Start of Records supplied

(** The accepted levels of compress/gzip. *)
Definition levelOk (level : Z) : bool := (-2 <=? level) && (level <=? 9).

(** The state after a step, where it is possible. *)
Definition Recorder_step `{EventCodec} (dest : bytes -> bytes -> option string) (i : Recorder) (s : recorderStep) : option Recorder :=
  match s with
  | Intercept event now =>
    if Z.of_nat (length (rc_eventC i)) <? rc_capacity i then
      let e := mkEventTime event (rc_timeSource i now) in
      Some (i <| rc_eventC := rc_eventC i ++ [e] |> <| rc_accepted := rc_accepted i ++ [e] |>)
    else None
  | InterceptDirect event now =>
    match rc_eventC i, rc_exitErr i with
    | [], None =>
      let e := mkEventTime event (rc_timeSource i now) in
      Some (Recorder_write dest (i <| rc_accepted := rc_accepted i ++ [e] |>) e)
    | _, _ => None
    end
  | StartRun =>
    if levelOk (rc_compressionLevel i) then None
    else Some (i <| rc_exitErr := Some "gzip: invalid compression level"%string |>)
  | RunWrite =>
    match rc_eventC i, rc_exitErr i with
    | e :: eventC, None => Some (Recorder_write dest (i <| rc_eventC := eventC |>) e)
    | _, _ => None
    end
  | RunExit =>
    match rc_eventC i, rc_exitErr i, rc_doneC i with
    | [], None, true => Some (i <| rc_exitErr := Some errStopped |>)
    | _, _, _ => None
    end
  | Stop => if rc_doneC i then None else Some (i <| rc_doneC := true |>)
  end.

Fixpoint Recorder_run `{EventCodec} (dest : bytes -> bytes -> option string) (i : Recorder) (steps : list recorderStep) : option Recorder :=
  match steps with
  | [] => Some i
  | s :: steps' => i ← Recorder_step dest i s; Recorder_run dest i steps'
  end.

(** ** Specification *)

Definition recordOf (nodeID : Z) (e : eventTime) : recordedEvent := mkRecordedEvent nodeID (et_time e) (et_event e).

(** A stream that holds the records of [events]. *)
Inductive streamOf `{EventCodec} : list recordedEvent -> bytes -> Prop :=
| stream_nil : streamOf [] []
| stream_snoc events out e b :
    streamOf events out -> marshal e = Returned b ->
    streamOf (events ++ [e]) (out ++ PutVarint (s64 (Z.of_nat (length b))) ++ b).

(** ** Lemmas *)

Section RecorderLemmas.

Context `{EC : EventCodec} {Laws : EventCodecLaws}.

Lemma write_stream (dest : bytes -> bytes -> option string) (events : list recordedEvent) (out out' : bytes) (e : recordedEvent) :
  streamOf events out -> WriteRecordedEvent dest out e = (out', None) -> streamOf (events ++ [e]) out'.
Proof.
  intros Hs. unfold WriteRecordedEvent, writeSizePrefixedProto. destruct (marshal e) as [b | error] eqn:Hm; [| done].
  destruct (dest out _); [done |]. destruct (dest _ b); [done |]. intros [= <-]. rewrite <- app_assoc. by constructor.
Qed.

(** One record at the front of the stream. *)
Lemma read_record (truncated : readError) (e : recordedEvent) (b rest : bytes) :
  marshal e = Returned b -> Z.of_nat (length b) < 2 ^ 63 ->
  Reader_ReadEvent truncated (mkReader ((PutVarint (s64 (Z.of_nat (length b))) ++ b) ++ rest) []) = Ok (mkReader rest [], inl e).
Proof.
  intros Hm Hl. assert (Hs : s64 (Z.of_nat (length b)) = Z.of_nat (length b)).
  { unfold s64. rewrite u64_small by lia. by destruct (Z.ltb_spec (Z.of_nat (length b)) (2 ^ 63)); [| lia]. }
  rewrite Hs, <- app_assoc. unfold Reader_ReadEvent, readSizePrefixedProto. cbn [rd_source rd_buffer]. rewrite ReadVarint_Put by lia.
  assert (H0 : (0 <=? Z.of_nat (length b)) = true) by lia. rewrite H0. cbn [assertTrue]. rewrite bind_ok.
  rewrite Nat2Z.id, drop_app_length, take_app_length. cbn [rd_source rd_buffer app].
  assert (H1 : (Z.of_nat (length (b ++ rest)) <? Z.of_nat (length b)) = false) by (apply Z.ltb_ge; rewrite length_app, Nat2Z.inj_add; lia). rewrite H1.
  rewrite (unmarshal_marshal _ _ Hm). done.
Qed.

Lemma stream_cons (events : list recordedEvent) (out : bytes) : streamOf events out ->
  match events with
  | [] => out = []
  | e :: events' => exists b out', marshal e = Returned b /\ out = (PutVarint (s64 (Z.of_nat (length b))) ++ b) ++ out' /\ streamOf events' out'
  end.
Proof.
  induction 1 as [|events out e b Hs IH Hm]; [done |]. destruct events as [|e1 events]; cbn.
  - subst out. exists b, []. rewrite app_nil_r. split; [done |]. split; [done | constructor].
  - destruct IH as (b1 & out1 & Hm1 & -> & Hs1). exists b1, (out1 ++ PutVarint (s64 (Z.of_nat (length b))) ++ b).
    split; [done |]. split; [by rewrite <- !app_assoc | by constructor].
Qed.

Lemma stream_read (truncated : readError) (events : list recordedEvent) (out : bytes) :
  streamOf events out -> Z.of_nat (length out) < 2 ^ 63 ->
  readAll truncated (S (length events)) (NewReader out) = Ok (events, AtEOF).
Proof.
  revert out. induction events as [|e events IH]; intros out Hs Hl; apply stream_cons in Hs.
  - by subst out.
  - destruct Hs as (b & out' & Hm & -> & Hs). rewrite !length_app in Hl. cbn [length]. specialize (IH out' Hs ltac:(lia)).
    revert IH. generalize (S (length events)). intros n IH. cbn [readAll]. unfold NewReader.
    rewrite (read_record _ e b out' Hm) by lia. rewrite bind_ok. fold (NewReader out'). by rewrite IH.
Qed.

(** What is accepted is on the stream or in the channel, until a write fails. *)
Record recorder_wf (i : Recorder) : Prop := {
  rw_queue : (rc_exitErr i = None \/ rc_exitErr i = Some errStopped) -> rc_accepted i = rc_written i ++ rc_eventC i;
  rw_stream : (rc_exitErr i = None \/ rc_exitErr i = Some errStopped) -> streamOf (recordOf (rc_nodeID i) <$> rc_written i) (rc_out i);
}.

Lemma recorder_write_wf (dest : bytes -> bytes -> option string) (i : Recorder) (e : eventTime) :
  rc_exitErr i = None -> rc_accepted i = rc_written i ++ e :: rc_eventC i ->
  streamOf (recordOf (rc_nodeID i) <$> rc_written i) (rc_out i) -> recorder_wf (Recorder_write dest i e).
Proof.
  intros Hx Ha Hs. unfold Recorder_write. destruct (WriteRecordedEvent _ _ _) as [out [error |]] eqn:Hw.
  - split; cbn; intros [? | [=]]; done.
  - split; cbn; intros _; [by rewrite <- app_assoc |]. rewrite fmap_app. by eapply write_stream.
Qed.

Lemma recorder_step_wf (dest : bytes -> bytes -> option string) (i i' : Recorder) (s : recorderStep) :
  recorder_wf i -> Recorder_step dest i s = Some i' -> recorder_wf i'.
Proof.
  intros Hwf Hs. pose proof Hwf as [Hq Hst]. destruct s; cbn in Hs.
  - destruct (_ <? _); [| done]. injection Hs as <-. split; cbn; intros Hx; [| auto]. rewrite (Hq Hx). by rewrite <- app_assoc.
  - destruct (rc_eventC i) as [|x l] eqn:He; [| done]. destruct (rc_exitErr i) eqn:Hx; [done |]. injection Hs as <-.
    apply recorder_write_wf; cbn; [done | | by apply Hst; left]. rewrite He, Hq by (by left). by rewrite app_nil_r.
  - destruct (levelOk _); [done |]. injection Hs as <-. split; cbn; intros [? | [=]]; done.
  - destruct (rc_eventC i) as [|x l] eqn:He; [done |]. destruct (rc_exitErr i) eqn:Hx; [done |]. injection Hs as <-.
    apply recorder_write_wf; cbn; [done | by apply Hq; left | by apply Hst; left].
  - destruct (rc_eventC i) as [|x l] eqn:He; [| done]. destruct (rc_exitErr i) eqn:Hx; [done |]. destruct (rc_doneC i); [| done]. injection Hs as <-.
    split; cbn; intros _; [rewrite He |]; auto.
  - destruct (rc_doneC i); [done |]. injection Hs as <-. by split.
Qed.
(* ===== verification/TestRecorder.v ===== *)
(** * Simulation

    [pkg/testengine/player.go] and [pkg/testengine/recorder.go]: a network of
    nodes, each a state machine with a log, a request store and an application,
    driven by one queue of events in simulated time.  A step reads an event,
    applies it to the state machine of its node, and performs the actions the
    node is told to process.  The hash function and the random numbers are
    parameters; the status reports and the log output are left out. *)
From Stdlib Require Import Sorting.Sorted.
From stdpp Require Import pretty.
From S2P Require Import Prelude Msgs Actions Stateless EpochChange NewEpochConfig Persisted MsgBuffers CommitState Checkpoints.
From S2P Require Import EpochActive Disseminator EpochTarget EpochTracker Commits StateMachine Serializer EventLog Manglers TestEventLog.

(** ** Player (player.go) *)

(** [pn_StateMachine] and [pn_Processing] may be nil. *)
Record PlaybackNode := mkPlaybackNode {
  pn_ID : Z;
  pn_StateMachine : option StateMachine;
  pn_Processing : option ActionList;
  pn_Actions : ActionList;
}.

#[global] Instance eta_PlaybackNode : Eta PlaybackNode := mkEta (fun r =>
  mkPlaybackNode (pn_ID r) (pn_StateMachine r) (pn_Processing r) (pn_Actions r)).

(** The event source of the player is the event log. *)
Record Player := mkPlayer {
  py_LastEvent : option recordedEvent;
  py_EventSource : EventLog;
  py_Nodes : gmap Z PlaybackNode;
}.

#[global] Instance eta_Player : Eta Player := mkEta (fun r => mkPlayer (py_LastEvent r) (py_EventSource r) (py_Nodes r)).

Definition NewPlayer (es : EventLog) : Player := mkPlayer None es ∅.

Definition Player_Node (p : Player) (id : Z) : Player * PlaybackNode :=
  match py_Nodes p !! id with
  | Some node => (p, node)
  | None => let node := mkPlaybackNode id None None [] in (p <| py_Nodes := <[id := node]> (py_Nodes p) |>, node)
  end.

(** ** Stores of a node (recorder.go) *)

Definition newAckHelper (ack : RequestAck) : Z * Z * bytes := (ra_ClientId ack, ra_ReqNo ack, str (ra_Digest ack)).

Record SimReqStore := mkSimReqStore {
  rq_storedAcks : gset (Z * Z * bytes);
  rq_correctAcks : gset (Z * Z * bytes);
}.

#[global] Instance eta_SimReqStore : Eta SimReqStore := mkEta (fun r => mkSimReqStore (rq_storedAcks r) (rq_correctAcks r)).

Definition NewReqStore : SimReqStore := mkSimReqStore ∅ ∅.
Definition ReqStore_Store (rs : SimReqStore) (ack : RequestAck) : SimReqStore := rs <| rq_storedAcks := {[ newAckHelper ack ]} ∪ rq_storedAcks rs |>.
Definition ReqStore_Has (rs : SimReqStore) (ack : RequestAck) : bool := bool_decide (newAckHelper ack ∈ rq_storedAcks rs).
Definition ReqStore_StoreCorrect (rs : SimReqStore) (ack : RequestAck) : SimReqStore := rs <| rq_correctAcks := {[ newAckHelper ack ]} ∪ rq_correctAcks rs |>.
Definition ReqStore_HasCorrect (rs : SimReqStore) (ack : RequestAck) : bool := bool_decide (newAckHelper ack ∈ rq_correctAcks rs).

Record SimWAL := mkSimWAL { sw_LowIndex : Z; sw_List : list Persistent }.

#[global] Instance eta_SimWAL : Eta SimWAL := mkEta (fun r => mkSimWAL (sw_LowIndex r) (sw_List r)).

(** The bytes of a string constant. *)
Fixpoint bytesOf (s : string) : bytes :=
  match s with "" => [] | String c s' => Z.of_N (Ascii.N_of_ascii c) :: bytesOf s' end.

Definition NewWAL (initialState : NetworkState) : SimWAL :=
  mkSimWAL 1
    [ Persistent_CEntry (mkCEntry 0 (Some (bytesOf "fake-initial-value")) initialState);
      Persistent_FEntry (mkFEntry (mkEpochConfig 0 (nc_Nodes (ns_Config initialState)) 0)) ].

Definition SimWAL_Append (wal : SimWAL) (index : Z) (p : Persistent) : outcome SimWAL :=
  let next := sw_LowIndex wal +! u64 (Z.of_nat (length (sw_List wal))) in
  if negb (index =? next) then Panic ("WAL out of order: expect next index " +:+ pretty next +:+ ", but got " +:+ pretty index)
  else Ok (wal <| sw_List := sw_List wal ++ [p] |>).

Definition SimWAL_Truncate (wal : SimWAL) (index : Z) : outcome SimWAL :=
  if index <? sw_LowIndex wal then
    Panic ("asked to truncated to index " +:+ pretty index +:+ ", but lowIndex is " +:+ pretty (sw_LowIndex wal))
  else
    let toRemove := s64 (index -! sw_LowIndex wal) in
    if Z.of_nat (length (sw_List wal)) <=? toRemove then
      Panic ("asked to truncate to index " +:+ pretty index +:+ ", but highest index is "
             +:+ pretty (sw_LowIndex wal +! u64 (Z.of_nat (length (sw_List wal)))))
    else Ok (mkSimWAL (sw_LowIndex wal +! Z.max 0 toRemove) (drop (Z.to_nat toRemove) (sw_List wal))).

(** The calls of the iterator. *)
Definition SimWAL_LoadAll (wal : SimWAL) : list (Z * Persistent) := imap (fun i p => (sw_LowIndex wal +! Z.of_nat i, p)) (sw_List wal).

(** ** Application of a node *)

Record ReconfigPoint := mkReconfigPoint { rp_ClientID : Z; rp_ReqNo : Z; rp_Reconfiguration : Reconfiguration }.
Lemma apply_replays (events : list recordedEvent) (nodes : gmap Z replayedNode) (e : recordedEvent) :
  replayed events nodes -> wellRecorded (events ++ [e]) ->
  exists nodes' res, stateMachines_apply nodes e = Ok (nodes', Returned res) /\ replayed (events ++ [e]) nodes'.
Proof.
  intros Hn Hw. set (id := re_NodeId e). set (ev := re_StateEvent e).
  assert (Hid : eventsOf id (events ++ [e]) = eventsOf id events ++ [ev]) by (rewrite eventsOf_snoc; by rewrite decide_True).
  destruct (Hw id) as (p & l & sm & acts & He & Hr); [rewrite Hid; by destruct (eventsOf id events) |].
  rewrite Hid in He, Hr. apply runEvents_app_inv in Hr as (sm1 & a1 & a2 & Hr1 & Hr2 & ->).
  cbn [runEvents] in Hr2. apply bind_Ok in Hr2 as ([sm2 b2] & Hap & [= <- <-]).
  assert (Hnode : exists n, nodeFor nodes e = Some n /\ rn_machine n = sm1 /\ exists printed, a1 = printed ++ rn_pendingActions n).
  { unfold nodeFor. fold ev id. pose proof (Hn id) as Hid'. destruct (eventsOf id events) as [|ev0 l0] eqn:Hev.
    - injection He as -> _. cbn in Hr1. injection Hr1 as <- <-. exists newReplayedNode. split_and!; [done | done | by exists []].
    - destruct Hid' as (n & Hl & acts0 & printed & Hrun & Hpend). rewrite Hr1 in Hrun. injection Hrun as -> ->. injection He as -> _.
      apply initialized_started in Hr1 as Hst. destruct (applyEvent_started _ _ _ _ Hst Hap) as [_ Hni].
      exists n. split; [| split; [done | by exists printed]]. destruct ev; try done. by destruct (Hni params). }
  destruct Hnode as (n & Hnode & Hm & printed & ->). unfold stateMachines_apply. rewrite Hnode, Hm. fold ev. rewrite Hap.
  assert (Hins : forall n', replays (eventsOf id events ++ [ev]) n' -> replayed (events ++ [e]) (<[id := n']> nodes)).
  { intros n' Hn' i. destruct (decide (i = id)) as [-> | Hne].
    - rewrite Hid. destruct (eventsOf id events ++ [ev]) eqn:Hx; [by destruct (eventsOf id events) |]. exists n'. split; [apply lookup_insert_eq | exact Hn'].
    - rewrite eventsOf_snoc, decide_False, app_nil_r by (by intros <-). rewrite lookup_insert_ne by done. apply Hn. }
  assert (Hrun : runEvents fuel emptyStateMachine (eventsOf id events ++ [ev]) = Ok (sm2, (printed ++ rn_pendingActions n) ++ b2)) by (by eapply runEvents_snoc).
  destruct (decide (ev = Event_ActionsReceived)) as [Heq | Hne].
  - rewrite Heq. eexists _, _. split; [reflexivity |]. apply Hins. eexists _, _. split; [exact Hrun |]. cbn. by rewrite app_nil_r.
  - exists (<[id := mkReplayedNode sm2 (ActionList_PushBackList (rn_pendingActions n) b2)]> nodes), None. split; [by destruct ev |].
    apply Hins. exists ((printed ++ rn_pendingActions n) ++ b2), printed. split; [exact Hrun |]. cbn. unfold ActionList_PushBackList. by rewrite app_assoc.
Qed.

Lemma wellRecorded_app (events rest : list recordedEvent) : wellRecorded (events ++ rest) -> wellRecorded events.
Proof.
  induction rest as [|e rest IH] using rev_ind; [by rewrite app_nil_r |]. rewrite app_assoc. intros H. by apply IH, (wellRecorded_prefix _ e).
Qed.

End of Records supplied

* Your goal *
Extract every line from the records above that contains the word "auto".

* Exercise solution *
  - destruct (_ <? _); [| done]. injection Hs as <-. split; cbn; intros Hx; [| auto]. rewrite (Hq Hx). by rewrite <- app_assoc.
    split; cbn; intros _; [rewrite He |]; auto.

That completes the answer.